START The data

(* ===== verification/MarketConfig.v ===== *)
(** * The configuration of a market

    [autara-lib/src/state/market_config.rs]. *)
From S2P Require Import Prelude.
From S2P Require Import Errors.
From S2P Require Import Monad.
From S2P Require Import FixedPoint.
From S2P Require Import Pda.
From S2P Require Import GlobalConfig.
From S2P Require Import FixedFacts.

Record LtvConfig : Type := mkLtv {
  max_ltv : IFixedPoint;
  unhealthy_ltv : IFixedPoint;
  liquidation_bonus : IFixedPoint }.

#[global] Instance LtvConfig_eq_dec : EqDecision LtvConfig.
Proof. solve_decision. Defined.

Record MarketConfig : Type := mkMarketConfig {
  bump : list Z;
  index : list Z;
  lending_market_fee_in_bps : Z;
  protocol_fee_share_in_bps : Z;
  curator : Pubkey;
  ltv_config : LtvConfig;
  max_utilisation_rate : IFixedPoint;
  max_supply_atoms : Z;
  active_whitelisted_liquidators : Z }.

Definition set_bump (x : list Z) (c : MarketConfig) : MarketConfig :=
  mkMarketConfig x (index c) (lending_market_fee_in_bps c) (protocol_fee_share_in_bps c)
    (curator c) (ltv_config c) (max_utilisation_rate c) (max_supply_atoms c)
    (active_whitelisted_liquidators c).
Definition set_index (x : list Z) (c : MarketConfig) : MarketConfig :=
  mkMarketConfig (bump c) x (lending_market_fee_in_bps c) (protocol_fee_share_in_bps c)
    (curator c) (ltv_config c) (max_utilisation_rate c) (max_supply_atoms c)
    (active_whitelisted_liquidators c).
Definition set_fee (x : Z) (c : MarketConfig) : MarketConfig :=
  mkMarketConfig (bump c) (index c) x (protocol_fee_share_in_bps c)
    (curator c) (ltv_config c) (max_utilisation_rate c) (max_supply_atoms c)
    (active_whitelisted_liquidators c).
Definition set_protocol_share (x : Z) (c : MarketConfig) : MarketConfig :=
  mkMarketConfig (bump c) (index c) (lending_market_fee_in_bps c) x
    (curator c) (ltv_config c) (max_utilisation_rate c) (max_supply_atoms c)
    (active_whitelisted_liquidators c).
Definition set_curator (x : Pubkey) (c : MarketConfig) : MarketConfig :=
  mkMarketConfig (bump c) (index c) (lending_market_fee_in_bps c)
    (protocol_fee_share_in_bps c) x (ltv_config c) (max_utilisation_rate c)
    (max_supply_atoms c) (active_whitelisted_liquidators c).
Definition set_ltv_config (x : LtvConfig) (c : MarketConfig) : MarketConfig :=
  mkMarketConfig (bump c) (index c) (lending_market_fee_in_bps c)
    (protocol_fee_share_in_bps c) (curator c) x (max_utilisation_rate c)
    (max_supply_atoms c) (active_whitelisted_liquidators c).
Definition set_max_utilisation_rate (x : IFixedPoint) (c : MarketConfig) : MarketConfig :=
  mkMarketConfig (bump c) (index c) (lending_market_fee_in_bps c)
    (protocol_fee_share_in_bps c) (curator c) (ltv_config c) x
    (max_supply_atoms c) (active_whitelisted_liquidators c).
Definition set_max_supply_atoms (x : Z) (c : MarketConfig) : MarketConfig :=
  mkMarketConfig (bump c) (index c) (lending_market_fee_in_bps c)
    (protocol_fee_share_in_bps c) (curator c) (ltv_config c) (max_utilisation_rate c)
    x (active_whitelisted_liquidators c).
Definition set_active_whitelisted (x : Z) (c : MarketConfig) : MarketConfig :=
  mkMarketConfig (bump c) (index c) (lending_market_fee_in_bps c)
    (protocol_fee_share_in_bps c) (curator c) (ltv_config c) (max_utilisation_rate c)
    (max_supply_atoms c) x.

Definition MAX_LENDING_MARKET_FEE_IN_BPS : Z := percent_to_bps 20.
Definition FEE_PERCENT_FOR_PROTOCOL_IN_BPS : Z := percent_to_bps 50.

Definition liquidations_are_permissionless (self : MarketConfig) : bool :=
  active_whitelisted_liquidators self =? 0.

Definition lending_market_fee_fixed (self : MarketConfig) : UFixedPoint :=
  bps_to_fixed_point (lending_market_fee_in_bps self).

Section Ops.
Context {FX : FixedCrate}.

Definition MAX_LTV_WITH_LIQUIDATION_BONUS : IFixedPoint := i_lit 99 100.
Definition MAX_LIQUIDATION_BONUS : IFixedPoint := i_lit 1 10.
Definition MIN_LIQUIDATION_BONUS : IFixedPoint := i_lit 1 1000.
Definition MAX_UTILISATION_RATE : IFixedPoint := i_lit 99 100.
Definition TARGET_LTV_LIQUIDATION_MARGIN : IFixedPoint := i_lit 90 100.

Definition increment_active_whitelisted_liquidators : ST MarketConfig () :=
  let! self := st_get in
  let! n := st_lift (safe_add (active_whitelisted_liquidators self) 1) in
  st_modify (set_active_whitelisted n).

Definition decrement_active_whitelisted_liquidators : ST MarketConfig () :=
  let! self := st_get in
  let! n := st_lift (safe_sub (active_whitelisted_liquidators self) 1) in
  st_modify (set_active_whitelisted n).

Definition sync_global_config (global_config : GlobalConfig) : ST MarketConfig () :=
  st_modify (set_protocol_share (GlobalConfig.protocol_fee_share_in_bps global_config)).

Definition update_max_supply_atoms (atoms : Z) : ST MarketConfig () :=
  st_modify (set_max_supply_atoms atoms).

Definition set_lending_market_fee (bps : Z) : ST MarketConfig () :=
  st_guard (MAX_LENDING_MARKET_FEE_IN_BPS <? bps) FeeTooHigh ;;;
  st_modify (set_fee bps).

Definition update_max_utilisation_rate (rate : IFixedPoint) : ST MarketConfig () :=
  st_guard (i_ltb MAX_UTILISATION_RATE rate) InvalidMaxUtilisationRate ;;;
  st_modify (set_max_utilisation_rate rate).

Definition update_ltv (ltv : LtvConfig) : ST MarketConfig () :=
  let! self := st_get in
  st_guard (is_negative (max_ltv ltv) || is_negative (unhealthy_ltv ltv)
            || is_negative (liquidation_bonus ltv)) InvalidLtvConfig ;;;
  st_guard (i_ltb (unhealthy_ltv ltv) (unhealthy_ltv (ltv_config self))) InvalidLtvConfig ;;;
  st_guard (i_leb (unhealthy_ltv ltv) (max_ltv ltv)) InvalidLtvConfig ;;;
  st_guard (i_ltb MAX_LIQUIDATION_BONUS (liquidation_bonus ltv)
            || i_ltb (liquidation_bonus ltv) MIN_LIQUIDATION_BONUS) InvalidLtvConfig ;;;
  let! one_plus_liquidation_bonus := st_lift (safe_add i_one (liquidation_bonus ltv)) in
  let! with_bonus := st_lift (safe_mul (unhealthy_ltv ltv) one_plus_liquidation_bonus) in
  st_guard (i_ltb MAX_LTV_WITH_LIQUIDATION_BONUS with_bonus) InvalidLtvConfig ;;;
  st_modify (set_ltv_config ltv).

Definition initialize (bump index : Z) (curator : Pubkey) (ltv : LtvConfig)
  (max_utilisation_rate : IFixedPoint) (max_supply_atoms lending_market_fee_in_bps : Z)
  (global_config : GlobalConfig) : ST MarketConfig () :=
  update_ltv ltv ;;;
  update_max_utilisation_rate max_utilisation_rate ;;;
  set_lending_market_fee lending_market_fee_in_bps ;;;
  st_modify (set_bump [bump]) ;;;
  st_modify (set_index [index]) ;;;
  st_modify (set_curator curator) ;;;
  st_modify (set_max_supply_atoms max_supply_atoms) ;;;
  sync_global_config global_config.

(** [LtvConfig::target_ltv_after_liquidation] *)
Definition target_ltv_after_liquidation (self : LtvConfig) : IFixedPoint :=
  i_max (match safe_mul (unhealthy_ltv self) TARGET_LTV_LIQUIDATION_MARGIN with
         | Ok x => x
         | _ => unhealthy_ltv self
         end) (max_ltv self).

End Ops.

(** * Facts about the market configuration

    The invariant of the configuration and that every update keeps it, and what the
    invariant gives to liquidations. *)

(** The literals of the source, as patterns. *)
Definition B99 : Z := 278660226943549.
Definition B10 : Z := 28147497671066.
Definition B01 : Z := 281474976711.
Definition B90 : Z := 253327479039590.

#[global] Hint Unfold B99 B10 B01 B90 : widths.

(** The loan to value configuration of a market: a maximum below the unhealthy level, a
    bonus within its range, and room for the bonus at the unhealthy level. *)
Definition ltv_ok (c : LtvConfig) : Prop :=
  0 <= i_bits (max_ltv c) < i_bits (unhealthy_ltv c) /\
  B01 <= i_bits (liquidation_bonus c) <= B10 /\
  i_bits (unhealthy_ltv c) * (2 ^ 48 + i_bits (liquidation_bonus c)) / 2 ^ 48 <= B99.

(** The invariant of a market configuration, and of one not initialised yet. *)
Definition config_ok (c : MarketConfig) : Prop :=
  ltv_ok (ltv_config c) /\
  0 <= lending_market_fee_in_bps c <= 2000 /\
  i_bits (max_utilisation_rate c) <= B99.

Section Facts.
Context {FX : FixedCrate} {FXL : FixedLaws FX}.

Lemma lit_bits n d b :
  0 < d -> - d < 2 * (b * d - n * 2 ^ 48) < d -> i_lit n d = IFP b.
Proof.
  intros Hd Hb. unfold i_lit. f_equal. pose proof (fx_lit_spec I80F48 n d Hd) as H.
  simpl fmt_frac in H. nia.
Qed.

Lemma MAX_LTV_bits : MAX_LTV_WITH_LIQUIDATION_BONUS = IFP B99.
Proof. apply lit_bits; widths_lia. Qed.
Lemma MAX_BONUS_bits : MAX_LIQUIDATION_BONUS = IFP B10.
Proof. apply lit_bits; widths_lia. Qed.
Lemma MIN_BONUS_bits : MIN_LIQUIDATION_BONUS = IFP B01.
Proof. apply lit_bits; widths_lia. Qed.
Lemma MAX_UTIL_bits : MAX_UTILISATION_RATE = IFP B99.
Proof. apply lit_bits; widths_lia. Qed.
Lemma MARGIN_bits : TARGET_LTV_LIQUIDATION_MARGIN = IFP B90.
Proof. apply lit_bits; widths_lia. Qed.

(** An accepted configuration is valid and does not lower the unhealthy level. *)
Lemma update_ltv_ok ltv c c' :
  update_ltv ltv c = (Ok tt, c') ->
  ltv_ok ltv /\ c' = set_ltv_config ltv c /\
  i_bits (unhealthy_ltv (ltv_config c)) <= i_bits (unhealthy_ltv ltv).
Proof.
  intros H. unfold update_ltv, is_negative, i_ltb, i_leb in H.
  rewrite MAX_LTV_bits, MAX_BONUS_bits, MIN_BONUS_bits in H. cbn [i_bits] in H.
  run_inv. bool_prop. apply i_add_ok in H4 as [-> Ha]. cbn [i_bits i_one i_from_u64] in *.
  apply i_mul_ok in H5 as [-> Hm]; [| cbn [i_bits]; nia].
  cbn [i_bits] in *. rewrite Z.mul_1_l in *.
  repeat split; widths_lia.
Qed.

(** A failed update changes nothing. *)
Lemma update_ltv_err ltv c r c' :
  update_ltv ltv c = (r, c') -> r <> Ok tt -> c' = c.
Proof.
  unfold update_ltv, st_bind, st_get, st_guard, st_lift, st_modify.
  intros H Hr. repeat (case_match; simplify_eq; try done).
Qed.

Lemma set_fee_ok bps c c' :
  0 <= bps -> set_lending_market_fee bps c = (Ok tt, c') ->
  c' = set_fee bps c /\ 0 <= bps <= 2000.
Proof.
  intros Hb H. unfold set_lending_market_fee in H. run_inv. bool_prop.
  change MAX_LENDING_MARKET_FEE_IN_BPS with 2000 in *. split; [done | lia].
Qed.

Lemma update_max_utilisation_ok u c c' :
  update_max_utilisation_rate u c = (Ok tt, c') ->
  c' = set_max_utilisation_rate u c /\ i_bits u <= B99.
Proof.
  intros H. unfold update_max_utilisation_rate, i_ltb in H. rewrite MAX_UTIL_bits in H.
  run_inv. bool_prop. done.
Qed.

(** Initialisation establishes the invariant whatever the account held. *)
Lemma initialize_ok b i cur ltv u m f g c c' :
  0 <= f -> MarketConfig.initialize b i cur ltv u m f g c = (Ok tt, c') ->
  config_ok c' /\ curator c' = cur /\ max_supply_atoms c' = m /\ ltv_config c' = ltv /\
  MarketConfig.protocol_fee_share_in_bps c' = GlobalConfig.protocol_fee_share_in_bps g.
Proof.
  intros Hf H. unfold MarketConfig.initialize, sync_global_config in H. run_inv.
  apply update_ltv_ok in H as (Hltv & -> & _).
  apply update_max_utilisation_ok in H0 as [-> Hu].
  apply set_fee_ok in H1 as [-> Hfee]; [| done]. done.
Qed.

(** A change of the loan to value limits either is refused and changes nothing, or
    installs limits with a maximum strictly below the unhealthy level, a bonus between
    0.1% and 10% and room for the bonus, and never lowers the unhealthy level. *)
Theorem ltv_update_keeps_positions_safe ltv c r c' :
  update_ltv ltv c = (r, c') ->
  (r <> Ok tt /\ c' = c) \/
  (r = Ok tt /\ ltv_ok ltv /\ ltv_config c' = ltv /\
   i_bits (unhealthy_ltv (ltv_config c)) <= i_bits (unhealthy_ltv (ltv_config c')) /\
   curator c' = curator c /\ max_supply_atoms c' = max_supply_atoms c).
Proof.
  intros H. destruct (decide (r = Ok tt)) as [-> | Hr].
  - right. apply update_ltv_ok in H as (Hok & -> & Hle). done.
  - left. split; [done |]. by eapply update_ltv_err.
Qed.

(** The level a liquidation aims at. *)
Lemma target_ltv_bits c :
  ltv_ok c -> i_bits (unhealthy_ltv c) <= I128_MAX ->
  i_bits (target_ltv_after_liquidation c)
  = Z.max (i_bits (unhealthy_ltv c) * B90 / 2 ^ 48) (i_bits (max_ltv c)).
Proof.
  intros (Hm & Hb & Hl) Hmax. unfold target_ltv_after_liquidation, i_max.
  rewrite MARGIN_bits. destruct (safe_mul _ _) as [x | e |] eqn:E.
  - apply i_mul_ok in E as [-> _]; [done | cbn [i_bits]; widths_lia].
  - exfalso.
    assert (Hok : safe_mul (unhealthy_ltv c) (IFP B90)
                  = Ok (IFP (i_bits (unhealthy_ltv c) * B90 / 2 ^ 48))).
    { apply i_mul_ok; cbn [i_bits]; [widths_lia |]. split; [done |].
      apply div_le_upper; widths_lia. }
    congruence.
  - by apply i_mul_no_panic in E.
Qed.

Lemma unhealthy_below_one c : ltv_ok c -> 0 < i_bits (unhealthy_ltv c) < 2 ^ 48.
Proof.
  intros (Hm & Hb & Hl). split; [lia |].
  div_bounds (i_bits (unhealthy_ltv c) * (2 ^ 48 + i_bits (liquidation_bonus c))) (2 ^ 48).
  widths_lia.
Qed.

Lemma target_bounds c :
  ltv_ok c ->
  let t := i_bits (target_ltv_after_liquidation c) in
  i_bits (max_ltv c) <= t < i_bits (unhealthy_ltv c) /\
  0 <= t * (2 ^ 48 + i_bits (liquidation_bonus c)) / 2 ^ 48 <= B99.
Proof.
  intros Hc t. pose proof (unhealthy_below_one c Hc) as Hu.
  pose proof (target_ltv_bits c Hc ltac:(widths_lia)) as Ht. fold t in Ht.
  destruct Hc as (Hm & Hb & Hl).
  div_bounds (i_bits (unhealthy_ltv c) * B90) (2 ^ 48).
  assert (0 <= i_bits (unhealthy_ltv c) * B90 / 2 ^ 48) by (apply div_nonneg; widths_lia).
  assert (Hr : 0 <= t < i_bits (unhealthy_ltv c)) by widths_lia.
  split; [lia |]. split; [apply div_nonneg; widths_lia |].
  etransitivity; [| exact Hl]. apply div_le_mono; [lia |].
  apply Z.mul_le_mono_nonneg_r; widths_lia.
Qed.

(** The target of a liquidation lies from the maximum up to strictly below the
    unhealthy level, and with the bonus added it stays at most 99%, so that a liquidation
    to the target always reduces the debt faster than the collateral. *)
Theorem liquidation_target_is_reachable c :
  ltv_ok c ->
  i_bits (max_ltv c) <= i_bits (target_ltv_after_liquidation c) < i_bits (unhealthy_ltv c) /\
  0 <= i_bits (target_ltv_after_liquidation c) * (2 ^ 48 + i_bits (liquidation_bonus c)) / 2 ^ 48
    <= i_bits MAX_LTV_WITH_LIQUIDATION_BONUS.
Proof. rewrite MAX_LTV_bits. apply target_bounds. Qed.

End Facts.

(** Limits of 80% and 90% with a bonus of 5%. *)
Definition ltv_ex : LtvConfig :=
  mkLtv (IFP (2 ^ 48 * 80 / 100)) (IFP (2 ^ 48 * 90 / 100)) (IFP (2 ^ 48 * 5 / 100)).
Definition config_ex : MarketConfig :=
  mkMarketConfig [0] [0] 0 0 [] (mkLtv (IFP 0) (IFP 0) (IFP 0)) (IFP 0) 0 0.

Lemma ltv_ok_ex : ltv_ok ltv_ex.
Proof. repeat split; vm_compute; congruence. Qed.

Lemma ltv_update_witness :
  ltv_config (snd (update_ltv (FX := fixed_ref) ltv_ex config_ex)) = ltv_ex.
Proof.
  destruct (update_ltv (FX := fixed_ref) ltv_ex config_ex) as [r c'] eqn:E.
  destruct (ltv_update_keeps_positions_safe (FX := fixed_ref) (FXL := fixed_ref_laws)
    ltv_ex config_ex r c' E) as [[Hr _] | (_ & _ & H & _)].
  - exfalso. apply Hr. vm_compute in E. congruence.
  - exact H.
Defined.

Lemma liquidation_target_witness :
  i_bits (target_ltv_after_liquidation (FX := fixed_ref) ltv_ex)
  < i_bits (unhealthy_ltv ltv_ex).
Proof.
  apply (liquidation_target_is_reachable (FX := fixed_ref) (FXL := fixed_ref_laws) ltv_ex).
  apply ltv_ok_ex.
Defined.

END The data

What the task asks — Of the lines in the data, report each one containing the string "value".

Exercise solution —
(** The loan to value configuration of a market: a maximum below the unhealthy level, a
(** A change of the loan to value limits either is refused and changes nothing, or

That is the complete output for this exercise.